Seattle wildlife scientist John Marzluff partners with illustrator-naturalist Tony Angell to create Gifts of the Crow: How Perception, Emotion, and Thought Allow Smart Birds to Behave Like Humans. While absorbing and fascinating, this is not the usual natural history of another species that shares our environment. Instead, the authors take an approach that delves deep into the neurological similarities between crows and humans, and look at numerous studies of the birds’ behavior that show how our noisy neighbors have adapted to our lives.
These birds share many characteristics of humans. In a chapter that discusses the emotional lives of crows and ravens, anecdotes describe these birds’ approaches to injured comrades, and particularly their grieving rituals. While crows often eat the dead of other species, they rarely if ever even touch their own, but instead come close and linger in a sort of respect-paying process. Also considered in great detail is the way that crows approach play. Scientists consider species that have incorporated play into their lives as highly advanced. The “social brain network” of these evolved mammals and birds is shown to be complex, and indicates multifaceted consideration of decision and realization. Crows have been observed playing “ring-around-the-rosy” with themselves and with unwitting humans who suddenly realize they too are part of the bird’s game.

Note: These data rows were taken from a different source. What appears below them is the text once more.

(** The ISO week-numbering year and the week number of day [z]. *)
Definition isoWeekOfDay (z : Z) : Z * Z :=
  let y := yearOfDay (thursdayOf z) in
  (y, (thursdayOf z - daysFromCivil y 1 1) / 7 + 1).

(** ** What the aggregator promises

    [statsOf l] counts a list of orders directly; [group k l] are the
    orders of [l] whose period is [k].  The rows of a report are to be the
    non-empty groups of the filtered orders, each with its statistics. *)

Section Spec.
Context `{JsRuntime}.
Context (s : AppState).

Definition statsOf (l : list Order) : ReportStats :=
  {| ReportStats.ordersCount := Z.of_nat (length l);
     ReportStats.itemsCount := sumOf orderQty l;
     ReportStats.sales := sumOf (orderTotal s) l;
     ReportStats.paid :=
       Z.of_nat (length (List.filter (fun o => isPaid (Order.status o)) l));
     ReportStats.loan :=
       Z.of_nat (length (List.filter (fun o => isLoan (Order.status o)) l));
     ReportStats.pending :=
       Z.of_nat (length (List.filter (fun o => isPending (Order.status o)) l)) |}.

(** The label of the bucket an order goes to. *)
Definition orderKey (o : Order) : option string :=
  timeOf (Order.time o) ?. bucketKey s.

Definition group (k : string) (l : list Order) : list Order :=
  List.filter (fun o => bool_decide (orderKey o = Some k)) l.

(** The bucket of [k] after the orders [l] have been added to [b]. *)
Definition bucketAfter (b : list (string * ReportStats)) (l : list Order) (k : string)
  : option ReportStats :=
  match alookup b k, group k l with
  | None, [] => None
  | st, g => Some (addStats (st ?? zeroStats) (statsOf g))
  end.

(** I4 of the specification, on one bucket. *)
Definition statsOk (st : ReportStats) : Prop :=
  ReportStats.paid st + ReportStats.loan st + ReportStats.pending st =
  ReportStats.ordersCount st.

(** [a] stands before [b] in a report: its label is the greater one. *)
Definition labelDesc (a b : ReportRow) : Prop :=
  strLt (ReportRow.label b) (ReportRow.label a) = true.

End Spec.

(** ** The ISO week *)

Lemma ceilDiv_succ n : ceilDiv (n + 1) 7 = n / 7 + 1.
Proof. unfold ceilDiv. arith. Qed.

Lemma thursdayOf_dayNum z :
  thursdayOf z = z + 4 - (if weekDay z =? 0 then 7 else weekDay z).
Proof.
  unfold thursdayOf, mondayOf. pose proof (weekDay_range z).
  destruct (Z.eqb_spec (weekDay z) 0) as [E|Hne]; [rewrite E|]; arith.
Qed.

Lemma week_thursday z :
  let date := z * msPerDay in
  setUTCDate date
    (getUTCDate date + 4 - (if getUTCDay date =? 0 then 7 else getUTCDay date)) =
  thursdayOf z * msPerDay.
Proof.
  cbv zeta. rewrite setUTCDate_rel. unfold getUTCDay. rewrite dayOf_midnight.
  rewrite thursdayOf_dayNum. unfold msPerDay. lia.
Qed.

Lemma week_number th y :
  ceilDiv ((th * msPerDay - daysFromCivil y 1 1 * msPerDay) / 86400000 + 1) 7 =
  (th - daysFromCivil y 1 1) / 7 + 1.
Proof. rewrite ceilDiv_succ. unfold msPerDay. arith. Qed.

(** The Thursday [getWeekId] shifts to is the Thursday of the
    Monday-to-Sunday week of the day. *)
Lemma thursdayOf_in_week z :
  weekDay (thursdayOf z) = 4 /\ mondayOf z <= z <= mondayOf z + 6 /\
  weekDay (mondayOf z) = 1 /\ thursdayOf z = mondayOf z + 3.
Proof. unfold thursdayOf, mondayOf, weekDay. split_and!; arith. Qed.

Humans and crows have been watching each other for generations: cultures that laud crows as our forebears are plentiful worldwide, from India, to the American Southwest, and most famously the Canadian Pacific coast. While we have learned much about crows and their relatives through scientific and neurological study, there is still much more to understand. Our mutual ecologies and simultaneous evolution will continue to shape both our species moving forward.